Some remarks on the stability:

  • The number of congruence classes increases as the ratio gets smaller.
  • The number appears to immediately stabilize once two different ratios give the same number.

Why do these numbers stabilize? Do they really stabilize or not?

4.5.1. TODO Statistics on congruence classes

What is the average size of a congruence class?
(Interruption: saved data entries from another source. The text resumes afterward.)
(** * Mini-batch iterator of the CTC data loader

    Shallow embedding of [experiments/utils/data/ctc_all_load.py]
    (class [DatasetBase]: constructor and the generator [next_batch]) and
    the properties of its batching, padding and sharding.  Part I holds the
    definitions, Part II the lemmas and the theorems.

    Modelling conventions.
    - Python integers that count things (batch sizes, indices, lengths) are
      [nat]; label values are [Z] (the padding value is [-1]).
    - An input array of shape [[T, input_size]] is the list of its [T]
      frames, a frame being a list of features.  The features are floats in
      the source; nothing is computed with them, so their type [feat] is a
      parameter and [fzero] stands for [0.0].  Every loaded frame has
      [input_size] features, so that a slice assignment is decided along the
      time axis alone.
    - A Python [set] of small integers is represented by the sequence in
      which it is iterated.  [set(range(n))] iterates in ascending order and
      [s -= t] removes the elements of [t] without moving the others.
    - Exceptions are values of [exn]; a computation that may raise returns a
      [result], and the generator body runs in a state-and-exception monad
      [M] whose state survives a raise, as attribute updates do in Python.
    - The module [random] is an interface ([RandomGen]) with the contracts of
      [random.shuffle] and [random.sample].
    - [list2sparsetensor] and the TensorFlow session are collaborators that
      live outside this file of the repository: they are parameters.  In
      sharded mode the source maps [list2sparsetensor] over the pairs
      (slice of labels, padding value); the model applies it to the two
      components of each pair. *)

From stdpp Require Import base list sorting strings.
From Stdlib Require Import Ascii ZArith.

Local Open Scope Z_scope.
Local Open Scope nat_scope.

(** * Part I: the model *)

(** ** Exceptions and fallible computations *)

Inductive exn : Type :=
| ValueError (msg : string)
| IndexError (msg : string)
| AttributeError (msg : string).

Inductive result (A : Type) : Type :=
| Ok (a : A)
| Raise (e : exn).
Arguments Ok {A} a.
Arguments Raise {A} e.

#[global] Instance result_ret : MRet result := λ A a, Ok a.
#[global] Instance result_bind : MBind result := λ A B f m,
  match m with
  | Ok a => f a
  | Raise e => Raise e
  end.

(** [for x in l: s = body(s, x)], stopping at the first exception. *)
Fixpoint for_each {A S : Type} (body : S → A → result S) (l : list A) (s : S)
  : result S :=
  match l with
  | [] => Ok s
  | a :: l' => s' ← body s a; for_each body l' s'
  end.

(** [[f(x) for x in l]], stopping at the first exception. *)
Fixpoint map_result {A B : Type} (f : A → result B) (l : list A)
  : result (list B) :=
  match l with
  | [] => Ok []
  | a :: l' => b ← f a; bs ← map_result f l'; Ok (b :: bs)
  end.

(** [enumerate(l)] *)
Definition enumerate {A : Type} (l : list A) : list (nat * A) :=
  zip (seq 0 (length l)) l.

(** ** Python and NumPy primitives used by the loader *)

(** [l[i]] for a non-negative index. *)
Definition getitem {A : Type} (l : list A) (i : nat) : result A :=
  match l !! i with
  | Some a => Ok a
  | None => Raise (IndexError "index out of range")
  end.

(** [l[-1]] *)
Definition last_item {A : Type} (l : list A) : result A :=
  match last l with
  | Some a => Ok a
  | None => Raise (IndexError "list index out of range")
  end.

(** [arr[idx]] with a list of indices (NumPy integer-array indexing). *)
Definition take_indices {A : Type} (arr : list A) (idx : list nat)
  : result (list A) :=
  map_result (getitem arr) idx.

(** [max(l)] on integers: raises on the empty sequence. *)
Definition py_max (l : list nat) : result nat :=
  match l with
  | [] => Raise (ValueError "max() arg is an empty sequence")
  | _ :: _ => Ok (max_list l)
  end.

(** [row[:len(data)] = data] along the first axis.  The target slice has
    [min (len data) (len row)] entries; NumPy copies when the lengths agree,
    broadcasts a single entry (here only onto an empty slice, which changes
    nothing) and raises otherwise. *)
Definition assign_prefix {A : Type} (row data : list A) : result (list A) :=
  if decide (length data ≤ length row) then Ok (data ++ drop (length data) row)
  else if decide (length data = 1) then Ok row
  else Raise (ValueError "could not broadcast input array").

(** [m[i] = f(m[i])] on the rows of a matrix, [f] being a slice assignment. *)
Definition update_row {A : Type} (f : A → result A) (i : nat) (m : list A)
  : result (list A) :=
  row ← getitem m i; row' ← f row; Ok (<[i:=row']> m).

(** [s -= set(k)] on the iteration sequence of [s]. *)
Definition set_difference_update (s k : list nat) : list nat :=
  list_difference s k.

(** [c in s] for a character [c]. *)
Fixpoint contains (c : ascii) (s : string) : bool :=
  match s with
  | EmptyString => false
  | String d s' => Ascii.eqb d c || contains c s'
  end.

(** [os.path.basename(p)] (posixpath): [p[p.rfind('/') + 1:]], what follows
    the last slash. *)
Fixpoint basename (p : string) : string :=
  match p with
  | EmptyString => EmptyString
  | String c p' => if contains "/" p then basename p' else p
  end.

(** [s.split('.')[0]]: what precedes the first dot. *)
Fixpoint before_first_dot (s : string) : string :=
  match s with
  | EmptyString => EmptyString
  | String c s' =>
      if Ascii.eqb c "." then EmptyString else String c (before_first_dot s')
  end.

(** [tf.split(value, n, axis=0)]: [n] slices of equal size; the size of the
    first axis has to be a multiple of [n]. *)
Fixpoint chunks {A : Type} (size n : nat) (l : list A) : list (list A) :=
  match n with
  | 0 => []
  | S n' => take size l :: chunks size n' (drop size l)
  end.

Definition tf_split {A : Type} (value : list A) (n : nat)
  : result (list (list A)) :=
  if decide (n = 0) then
    Raise (ValueError "num_or_size_splits must be positive")
  else if decide (length value `mod` n = 0) then
    Ok (chunks (length value `div` n) n value)
  else Raise (ValueError "Dimension size must be evenly divisible by the number of splits").

(** ** The module [random]

    [random.shuffle(x)] permutes [x] in place and [random.sample(p, k)]
    returns [k] distinct positions' elements of [p]; both advance the
    generator's state. *)
Class RandomGen (rng : Type) : Type := {
  shuffle : list nat → rng → list nat * rng;
  sample : list nat → nat → rng → list nat * rng;
  shuffle_perm l g : (shuffle l g).1 ≡ₚ l;
  sample_length l k g : k ≤ length l → length (sample l k g).1 = k;
  sample_sub l k g : k ≤ length l → (sample l k g).1 ⊆+ l
}.

(** A deterministic generator: the state counts the calls, [shuffle] rotates
    by it and [sample] takes the first [k] elements of the rotated list. *)
Definition rotate_by (g : nat) (l : list nat) : list nat :=
  drop (g `mod` length l) l ++ take (g `mod` length l) l.

(** ** The object and the state of a run *)

(** What the corpus-specific loader stores in steps 1 to 3 of the
    constructor (the base class only declares these attributes). *)
Record corpus (feat : Type) : Type := Corpus {
  c_input_size : nat;
  c_input_paths : list string;
  c_data_num : nat;
  c_input_list : list (list (list feat));
  c_label_list : list (list Z)
}.
Arguments Corpus {feat}.
Arguments c_input_size {feat}.
Arguments c_input_paths {feat}.
Arguments c_data_num {feat}.
Arguments c_input_list {feat}.
Arguments c_label_list {feat}.

(** The attributes of a [DatasetBase] that never change after construction.
    An element of [input_list] is an array of shape [[T_i, input_size]]: a
    list of [T_i] frames, each a list of [input_size] features. *)
Record DatasetBase (feat : Type) : Type := Dataset {
  data_type : string;
  label_type : string;
  batch_size : nat;
  is_sorted : bool;
  num_gpu : nat;
  input_size : nat;
  input_paths : list string;
  data_num : nat;
  input_list : list (list (list feat));
  label_list : list (list Z)
}.
Arguments Dataset {feat}.
Arguments data_type {feat}.
Arguments label_type {feat}.
Arguments batch_size {feat}.
Arguments is_sorted {feat}.
Arguments num_gpu {feat}.
Arguments input_size {feat}.
Arguments input_paths {feat}.
Arguments data_num {feat}.
Arguments input_list {feat}.
Arguments label_list {feat}.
What is the standard deviation?

4.6. DONE() Talk to Poursalidis on

  • Mention the tables and observations appearing in 4.5.

5. References

[1]
C.C. Leary, D.A. Ruppe, G. Hartvigsen, Fractals, average distance and the cantor set, Fractals 18 (2010) 327–341.
[2]
D. Allen, H. Edwards, S. Harper, L. Olsen, Average distances on self-similar sets and higher order average distances of self-similar measures, Math. Z. 287 (2017) 287–324.
[3]
G.B. Folland, Real analysis, 2nd ed., John Wiley & Sons, Nashville, TN, 1999.
[4]
E.A. Gorin, B.N. Kukushkin, Integrals related to the cantor function, St. Petersburg Math. J. 15 (2006) 449–469.
[5]
R.A. Gordon, Some integrals involving the cantor function, The American Mathematical Monthly 116 (2009) 218–227. https://doi.org/10.1080/00029890.2009.11920931.
[6]
E. Palsson, E. Yu, On optimal point sets determining distinct triangles, Electron. J. Comb. 31 (2024).